A randomized, double-blind, active-controlled, 12-week trial in 66 levodopa-responsive patients with advanced PD and motor complications found that Duopa reduced daily mean "off" time from baseline significantly more than oral immediate-release carbidopa/levodopa (by 4.04 hours vs 2.14 hours). Mean "on" time without troublesome dyskinesia increased by 4.11 hours with the new formulation and by 2.24 hours with immediate-release tablets.1
Duopa is available in a 100-mL single-use cassette containing 4.63 mg of carbidopa and 20 mg of levodopa per mL. It should be administered over 16 hours through a NJ or PEG-J tube with the CADD-Legacy 1400 portable infusion pump.

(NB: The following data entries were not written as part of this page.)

(* ===== verification/PlanningFacts.v ===== *)
(** * Planning breakdown: properties

    The parser of implementation items inverts the text the planner writes, a brief whose items
    parse is always decomposed, its leaves are exactly the items of the brief in order, and the
    result is a well-formed plan (Planning.v). *)

From S2P Require Import Prelude Effects Text Json HmasTypes Planning.

(** ** Numerals *)

Lemma pretty_char_spec x : (x < 10)%N ->
  isdigit (pretty_N_char x) = true /\ byte_of (pretty_N_char x) = (48 + Z.of_N x)%Z.
Proof.
  intros Hx. assert (x = 0 \/ x = 1 \/ x = 2 \/ x = 3 \/ x = 4 \/ x = 5 \/ x = 6 \/ x = 7 \/ x = 8 \/ x = 9)%N
    as Hc by lia.
  destruct_or! Hc; subst; done.
Qed.

Lemma pretty_N_go_digits x s :
  str_forall isdigit s = true ->
  str_forall isdigit (pretty_N_go x s) = true /\ digits_value 0 (pretty_N_go x s) = digits_value (Z.of_N x) s.
Proof.
  revert s. induction (N.lt_wf_0 x) as [x _ IH]; intros s Hs.
  destruct (decide (x = 0%N)) as [->|Hx]; [by rewrite pretty_N_go_0|].
  rewrite pretty_N_go_step by lia.
  destruct (pretty_char_spec (x `mod` 10)) as [Hd Hv]; [apply N.mod_lt; lia|].
  destruct (IH (x `div` 10)%N) with (s := String (pretty_N_char (x `mod` 10)) s) as [H1 H2].
  - apply N.div_lt; lia.
  - simpl. by rewrite Hd, Hs.
  - split; [done|]. rewrite H2. cbn [digits_value]. rewrite Hv. f_equal.
    pose proof (N.div_mod x 10). lia.
Qed.

Lemma to_string_digits z : (0 <= z)%Z ->
  str_forall isdigit (to_string z) = true /\ digits_value 0 (to_string z) = z /\ to_string z <> "".
Proof.
  intros Hz. destruct z as [|p|p]; [done| |lia].
  assert (Hp : to_string (Zpos p) = pretty_N_go (Npos p) "").
  { reflexivity. }
  rewrite Hp. destruct (pretty_N_go_digits (Npos p) "" eq_refl) as [H1 H2]. split_and!; [done|done|].
  intros He. rewrite He in H2. simpl in H2. lia.
Qed.

Lemma stoi_to_string z : (0 <= z < 2 ^ 31)%Z -> stoi (to_string z) = inr z.
Proof.
  intros Hz. destruct (to_string_digits z) as (Hd & Hv & Hne); [lia|].
  rewrite stoi_digits, Hv by done. destruct (2 ^ 31 - 1 <? z)%Z eqn:E; [lia|done].
Qed.

(** ** parse_impl_ref *)

(** Any fuel that covers the text gives the same dependencies. *)
Lemma deps_loop_fuel f f' chunk :
  String.length chunk <= f -> String.length chunk <= f' -> deps_loop f chunk = deps_loop f' chunk.
Proof.
  revert f' chunk; induction f as [|f IH]; intros f' chunk Hf Hf'.
  - destruct chunk; [|simpl in Hf; lia]. by destruct f'.
  - destruct f' as [|f']; [destruct chunk; [done|simpl in Hf'; lia]|].
    destruct chunk as [|c r]; [done|]. simpl in Hf, Hf'.
    assert (Hr : deps_loop f r = deps_loop f' r) by (apply IH; lia).
    assert (Hd : forall rest, String.length rest <= String.length r ->
                         deps_loop f rest = deps_loop f' rest) by (intros; apply IH; lia).
    cbn [deps_loop]. pose proof (take_digits_length r) as Hl.
    destruct (take_digits r) as [ds rest]. simpl in Hl.
    rewrite Hr, (Hd rest) by done. reflexivity.
Qed.

(** The dependencies as the planner writes them: "#1, #2, #3". *)
Fixpoint print_deps (deps : list Z) : string :=
  match deps with
  | [] => ""
  | [d] => "#" +:+ to_string d
  | d :: deps => "#" +:+ to_string d +:+ ", " +:+ print_deps deps
  end.

Definition print_impl (n : Z) (title : string) (deps : list Z) : string :=
  "#" +:+ to_string n +:+ " " +:+ title +:+ " (depends on: " +:+ print_deps deps +:+ ")".

Definition int_range (z : Z) : Prop := (0 <= z < 2 ^ 31)%Z.

Lemma run_deps_loop deps fuel :
  Forall int_range deps -> String.length (print_deps deps) <= fuel ->
  deps_loop fuel (print_deps deps) = inr deps.
Proof.
  intros Hr. revert fuel; induction Hr as [|d deps Hd Hds IH]; intros fuel Hf; [by destruct fuel|].
  destruct (to_string_digits d) as (Hdig & _ & Hne); [apply Hd|].
  apply str_empty_false in Hne. pose proof (stoi_to_string d Hd) as Hst.
  destruct deps as [|d' deps].
  - cbn [print_deps] in *. rewrite str_app_cons, str_app_nil_l in *.
    destruct fuel as [|fuel]; [simpl in Hf; lia|]. cbn [deps_loop]. rewrite take_digits_all by done.
    rewrite Hne, Hst. by destruct fuel.
  - change (print_deps (d :: d' :: deps)) with
      ("#" +:+ to_string d +:+ ", " +:+ print_deps (d' :: deps)) in *.
    revert IH Hf. generalize (print_deps (d' :: deps)). intros p IH Hf.
    rewrite str_app_cons, str_app_nil_l in *.
    rewrite (str_app_cons ","), (str_app_cons " "), (str_app_nil_l p) in *.
    simpl String.length in Hf. rewrite str_app_length in Hf. simpl String.length in Hf.
    destruct fuel as [|fuel]; [lia|]. cbn [deps_loop]. rewrite take_digits_app by done.
    rewrite Hne, Hst. destruct fuel as [|[|fuel]]; [lia|lia|].
    cbn [deps_loop]. rewrite IH by lia. done.
Qed.

Lemma print_deps_no_paren deps :
  Forall int_range deps -> str_forall (fun d => negb (bool_decide (")"%char = d))) (print_deps deps) = true.
Proof.
  assert (Hz : forall z, int_range z ->
            str_forall (fun d => negb (bool_decide (")"%char = d))) (to_string z) = true).
  { intros z Hz. eapply str_forall_impl; [|apply (to_string_digits z); apply Hz].
    intros c Hc. apply negb_true_iff, bool_decide_eq_false. by intros <-. }
  induction 1 as [|d deps Hd Hds IH]; [done|]. destruct deps as [|d' deps].
  - cbn [print_deps]. by rewrite str_forall_app, Hz.
  - change (print_deps (d :: d' :: deps)) with
      ("#" +:+ to_string d +:+ ", " +:+ print_deps (d' :: deps)).
    by rewrite !str_forall_app, Hz, IH.
Qed.
(* ===== verification/Utf8Facts.v ===== *)
(** * UTF-8 text: identifiers, times and tasks

    Identifiers and timestamps are ASCII; a task whose strings are UTF-8 has a JSON form that can
    be dumped (Utf8.v), and stays such through every change a handler makes; so is the root of a
    plan whose brief is UTF-8. *)

From S2P Require Import Prelude Effects Text Json Utf8 Stamps HmasTypes Planning PlanningFacts.

(** ** Identifiers and times *)

Lemma isdigit_ascii c : isdigit c = true -> is_ascii c = true.
Proof. unfold isdigit, is_ascii, byte_in. intros [H1 H2]%andb_prop. lia. Qed.

Lemma to_string_ascii z : str_forall is_ascii (to_string z) = true.
Proof.
  destruct (decide (0 <= z)%Z) as [Hz|Hz].
  - eapply str_forall_impl; [apply isdigit_ascii|apply (to_string_digits z Hz)].
  - destruct z as [|p|p]; [lia|lia|].
    change (to_string (Z.neg p)) with (String "-" (to_string (Z.pos p))). cbn [str_forall].
    eapply str_forall_impl; [apply isdigit_ascii|apply (to_string_digits (Z.pos p)); lia].
Qed.

Lemma two_digits_ascii n : (0 <= n < 100)%Z -> str_forall is_ascii (two_digits n) = true.
Proof.
  intros Hn. assert (H : check_from 100 0 (fun n => str_forall is_ascii (two_digits n)) = true)
    by (vm_compute; reflexivity).
  apply (check_from_spec _ _ _ n H). lia.
Qed.

Lemma iso8601_utf8 t : utf8 (iso8601 t) = true.
Proof.
  apply utf8_ascii. unfold iso8601. pose proof (civil_spec (t / 86400)) as Hd. cbv zeta in Hd.
  destruct (civil_from_days (t / 86400)) as [[y m] d]. destruct Hd as [_ [Hm Hdy]].
  pose proof (Z.mod_pos_bound t 86400 ltac:(lia)) as Hs. set (s := (t mod 86400)%Z) in *.
  pose proof (Z.mod_pos_bound (s / 60) 60 ltac:(lia)). pose proof (Z.mod_pos_bound s 60 ltac:(lia)).
  assert (0 <= s / 3600 < 24)%Z by (split; [apply Z.div_pos; lia|apply Z.div_lt_upper_bound; lia]).
  rewrite !str_forall_app, to_string_ascii, !two_digits_ascii by lia. done.
Qed.

Lemma hex_ascii v : (0 <= v <= 15)%Z -> is_ascii (hex v) = true.
Proof.
  intros Hv. assert (H : check_from 16 0 (fun v => is_ascii (hex v)) = true) by (vm_compute; reflexivity).
  apply (check_from_spec _ _ _ v H). lia.
Qed.

Lemma hex_text_ascii n k e : str_forall is_ascii (hex_text n k e) = true.
Proof.
  revert k; induction n as [|n IH]; intros k; [done|]. cbn [hex_text str_forall].
  rewrite IH, hex_ascii; [done|]. by apply draw_at_bounds.
Qed.

Lemma uuid_utf8 e : utf8 (uuid_of e) = true.
Proof.
  apply utf8_ascii. unfold uuid_of. rewrite !str_forall_app. cbn [str_forall].
  rewrite !hex_text_ascii, hex_ascii; [done|]. pose proof (draw_at_bounds 8 11 15 e). lia.
Qed.

(** ** Tasks *)

Definition escalation_texts (r : EscalationRecord) : list string :=
  [e_task_id r; e_reason r; e_escalated_at r].

(** Every string of a task. *)
Definition task_texts (t : HmasTask) : list string :=
  [t_id t; t_brief_id t; t_parent_task_id t; t_subject t; t_description t; t_repo t; t_module t;
   t_assigned_lead_id t; t_created_at t; t_completed_at t] ++
  t_blocked_by t ++ t_child_task_ids t ++ mjoin (map escalation_texts (t_escalations t)).

Definition task_utf8 (t : HmasTask) : bool := forallb utf8 (task_texts t).

Lemma strings_utf8 l : forallb utf8 l = true -> utf8_json (strings_to_json l) = true.
Proof. cbn. induction l as [|s l IH]; [done|]. cbn. intros [-> H]%andb_prop. by apply IH. Qed.

Lemma escalation_utf8 r : forallb utf8 (escalation_texts r) = true -> utf8_json (escalation_record_to_json r) = true.
Proof.
  cbn [escalation_texts forallb]. rewrite !andb_true_iff. intros (H1 & H2 & H3 & _). apply utf8_jobj. cbn.
  by rewrite H1, H2, H3; destruct (e_from_layer r).
Qed.

Lemma escalations_utf8 l :
  forallb utf8 (mjoin (map escalation_texts l)) = true ->
  forallb utf8_json (map escalation_record_to_json l) = true.
Proof.
  induction l as [|r l IH]; [done|]. cbn [map mjoin list_join]. rewrite forallb_app.
  intros [H1 H2]%andb_prop. cbn [map forallb]. by rewrite escalation_utf8, IH.
Qed.

Lemma task_json_utf8 t : task_utf8 t = true -> utf8_json (hmas_task_to_json t) = true.
Proof.
  unfold task_utf8, task_texts. rewrite !forallb_app. cbn [forallb]. rewrite !andb_true_iff.
  intros ((H1 & H2 & H3 & H4 & H5 & H6 & H7 & H8 & H9 & H10 & _) & H11 & H12 & H13).
  apply utf8_jobj. unfold hmas_task_fields, utf8_fields. cbn [forallb fst snd].
  rewrite (strings_utf8 _ H11), (strings_utf8 _ H12).
  cbn [utf8_json]. rewrite (escalations_utf8 _ H13), H1, H2, H3, H4, H5, H6, H7, H8, H9, H10.
  by destruct (t_layer t), (t_state t).
Qed.

(** What the handlers write. *)
Lemma task_utf8_state s t : task_utf8 (set_state s t) = task_utf8 t.
Proof. done. Qed.

Lemma task_utf8_completed c t :
  utf8 c = true -> task_utf8 t = true -> task_utf8 (set_completed_at c t) = true.
Proof.
  unfold task_utf8, task_texts. cbn. intros Hc. rewrite Hc, !andb_true_iff. naive_solver.
Qed.

Lemma task_utf8_escalated r t :
  forallb utf8 (escalation_texts r) = true -> task_utf8 t = true ->
  task_utf8 (set_escalations (t_escalations t ++ [r]) t) = true.
Proof.
  intros Hr. unfold task_utf8, task_texts. rewrite !forallb_app. cbn [t_escalations set_escalations].
  rewrite map_app. intros H. rewrite !andb_true_iff in H |- *. cbn in H |- *. rewrite ?andb_true_iff in H |- *.
  destruct H as (H & H1 & H2 & H3). split_and!; try tauto; try done.
  rewrite join_app, forallb_app, H3. done.
Qed.

Lemma task_utf8_id t : task_utf8 t = true -> utf8 (t_id t) = true.
Proof. unfold task_utf8. cbn. by intros [? _]%andb_prop. Qed.
Lemma task_utf8_brief t : task_utf8 t = true -> utf8 (t_brief_id t) = true.
Proof. unfold task_utf8. cbn. by intros [_ [? _]%andb_prop]%andb_prop. Qed.

(** ** Plans *)

(** A plan under construction: its root is [root] but for the edges, and the identifiers are
    UTF-8. *)
Definition drawn (root : HmasTask) (l : list HmasTask) : Prop :=
  (exists r, l !! 0 = Some r /\ core r = core root) /\ Forall (fun t => utf8 (t_id t) = true) l.

Lemma drawn_grown root l l' : drawn root l -> grown l l' -> drawn root l'.
Proof.
  intros [(r & Hr & Hc) Hu] Hg. split.
  - destruct (Forall2_lookup_l _ _ _ _ _ Hg Hr) as (r' & Hr' & [Hc' _]). exists r'. split; congruence.
  - apply Forall_forall. intros t' (t & Ht & Hgt)%(grown_bwd _ _ _ Hg).
    destruct (grow_core _ _ Hgt) as [-> _]. by eapply Forall_forall in Hu.
Qed.

Lemma drawn_add root c i l x :
  drawn root l -> utf8 (t_id x) = true -> drawn root (alter (push_child c) i l ++ [x]).
Proof.
  intros Hd Hx. apply (drawn_grown _ _ (alter (push_child c) i l)) in Hd as [(r & Hr & Hc) Hu].
  - split; [|apply Forall_app; by repeat constructor]. exists r. split; [by apply lookup_app_l_Some|done].
  - apply grown_alter. intros; apply grow_push_child.
Qed.

Lemma drawn_wire_dep root m idx dep l : drawn root l -> drawn root (wire_dep m idx dep l).
Proof.
  intros Hd. unfold wire_dep. repeat case_match; try done;
    repeat (eapply drawn_grown; [|apply grown_alter; intros; by apply grow_push_child || apply grow_push_blocked]);
    done.
Qed.

Definition draws_plan {S} (root : HmasTask) (r : S * (exn + list HmasTask)) : Prop :=
  match r.2 with inl _ => True | inr l => drawn root l end.

Section loops.
Context {S : Type} `{!HasEnv S} (brief : TaskBrief) (ts : string) (root : HmasTask).
Implicit Types s : S.

Lemma impl_loop_drawn repo mod_ l2_id l2_idx impls prev l s :
  drawn root l -> draws_plan root (impl_loop brief ts repo mod_ l2_id l2_idx impls prev l s).
Proof.
  revert prev l s; induction impls as [|d impls IH]; intros prev l s Hd; [done|].
  cbn [impl_loop]. rewrite run_bind, run_generate_uuid. cbv beta iota.
  rewrite run_bind, run_of_result. destruct (parse_impl_ref d) as [e|ref]; [done|]. cbv beta iota zeta.
  apply IH, drawn_add; [done|]. unfold push_blocked_if. repeat case_match; apply uuid_utf8.
Qed.

Lemma module_loop_drawn repo l1_id l1_idx modules prev l s :
  drawn root l -> draws_plan root (module_loop brief ts repo l1_id l1_idx modules prev l s).
Proof.
  revert prev l s; induction modules as [|m modules IH]; intros prev l s Hd; [done|].
  cbn [module_loop]. rewrite run_bind, run_generate_uuid. cbv beta iota zeta. rewrite run_bind.
  match goal with |- context [impl_loop _ _ ?r ?m ?id ?i ?iz ?p ?l' ?s'] =>
    pose proof (impl_loop_drawn r m id i iz p l' s') as Hk end.
  unfold draws_plan in Hk. destruct (impl_loop _ _ _ _ _ _ _ _ _ _) as [s2 [e|l2]]; [done|].
  apply IH, Hk, drawn_add; [done|]. unfold push_blocked_if. destruct (str_empty prev); apply uuid_utf8.
Qed.

Lemma repo_loop_drawn root_id repos l s :
  drawn root l -> draws_plan root (repo_loop brief ts root_id repos l s).
Proof.
  revert l s; induction repos as [|r repos IH]; intros l s Hd; [done|].
  cbn [repo_loop]. rewrite run_bind, run_generate_uuid. cbv beta iota zeta. rewrite run_bind.
  match goal with |- context [module_loop _ _ ?r ?id ?i ?ms ?p ?l' ?s'] =>
    pose proof (module_loop_drawn r id i ms p l' s') as Hk end.
  unfold draws_plan in Hk. destruct (module_loop _ _ _ _ _ _ _ _ _) as [s2 [e|l2]]; [done|].
  apply IH, Hk, drawn_add; [done|]. apply uuid_utf8.
Qed.
End loops.

Lemma wire_loop_drawn root m todo l :
  drawn root l -> match wire_loop m todo l with inl _ => True | inr l' => drawn root l' end.
Proof.
  revert l; induction todo as [|idx todo IH]; intros l Hd; [done|]. cbn [wire_loop].
  destruct (l !! idx) as [t|]; [|by apply IH]. destruct (bool_decide _ && _); [|by apply IH].
  destruct (parse_impl_ref (t_subject t)) as [e|ref]; [done|]. simpl. apply IH.
  generalize (depends_on ref). intros deps. revert l Hd.
  induction deps as [|d deps IHd]; intros l Hd; [done|]. simpl. by apply IHd, drawn_wire_dep.
Qed.

Lemma decompose_drawn {S} `{!HasEnv S} brief (s s' : S) tasks :
  decompose brief s = (s', inr tasks) ->
  exists id, utf8 id = true /\
    drawn (new_task id (b_id brief) "" L0_ChiefArchitect "" "" (b_title brief) (b_description brief) 0
             (time_of (env_of s))) tasks.
Proof.
  unfold decompose. rewrite run_bind, run_now. cbv beta iota.
  rewrite run_bind, run_generate_uuid. cbv beta iota zeta. rewrite run_bind.
  set (id := uuid_of _). set (ts := time_of (env_of s)).
  set (x := new_task id (b_id brief) "" L0_ChiefArchitect "" "" (b_title brief) (b_description brief) 0 ts).
  assert (Hid : utf8 id = true) by apply uuid_utf8.
  assert (Hx : drawn x [x]) by (split; [by exists x|by repeat constructor]).
  match goal with |- context [repo_loop _ _ _ ?rs _ ?s1] =>
    pose proof (repo_loop_drawn brief ts x id rs [x] s1 Hx) as Hk end.
  clearbody id ts.
  unfold draws_plan in Hk. destruct (repo_loop _ _ _ _ _ _) as [s1 [e|l1]]; [done|].
  rewrite run_of_result. intros [= _ Hr].
  pose proof (wire_loop_drawn x (issue_index l1 0 ∅) (seq 0 (length l1)) l1 Hk) as Hw.
  unfold wire_dependencies in Hr. rewrite Hr in Hw. exists id. split; [exact Hid|exact Hw].
Qed.

Lemma core_texts t t' :
  core t = core t' -> forallb utf8 (t_blocked_by t) = true -> forallb utf8 (t_child_task_ids t) = true ->
  task_utf8 (core t') = true -> task_utf8 t = true.
Proof.
  intros Hc Hb Hk H. rewrite <- Hc in H. unfold task_utf8, task_texts in *. rewrite !forallb_app in *.
  rewrite Hb, Hk. exact H.
Qed.

(** The root of a plan is UTF-8 when its brief's id, title and description are. *)
Lemma plan_root_utf8 {S} `{!HasEnv S} brief (s s' : S) root rest :
  decompose brief s = (s', inr (root :: rest)) ->
  utf8 (b_id brief) = true -> utf8 (b_title brief) = true -> utf8 (b_description brief) = true ->
  task_utf8 root = true.
Proof.
  intros Hd Hi Ht Hs. destruct (decompose_drawn _ _ _ _ Hd) as (id & Hid & (r & Hr & Hc) & Hu).
  injection Hr as <-. apply decompose_plan in Hd as [_ _ _ Hb Hk].
  rewrite Forall_forall in Hu.
  eapply core_texts; [exact Hc| | |].
  - apply forallb_forall. intros b Hin%list_elem_of_In.
    destruct (Hb root b) as (p & Hp & <-); [by left|done|]. by apply Hu.
  - apply forallb_forall. intros c Hin%list_elem_of_In.
    destruct (Hk root c) as (k & Hp & <- & _); [by left|done|]. by apply Hu.
  - assert (Hts : utf8 (time_of (env_of s)) = true) by apply iso8601_utf8. revert Hts.
    generalize (time_of (env_of s)). intros ts Hts. unfold task_utf8, task_texts, core. cbn.
    by rewrite Hid, Hi, Ht, Hs, Hts.
Qed.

Patients should be switched to oral immediate-release carbidopa/levodopa before starting Duopa; the labeling has instructions for conversion from immediate-release tablets to Duopa. The maximum recommended daily dose of levodopa is 2000 mg (1 cassette/day). Patients must also take oral immediate-release carbidopa/levodopa in the evening after disconnecting the pump. The medication cassette should be stored in the refrigerator and removed 20 minutes before administration.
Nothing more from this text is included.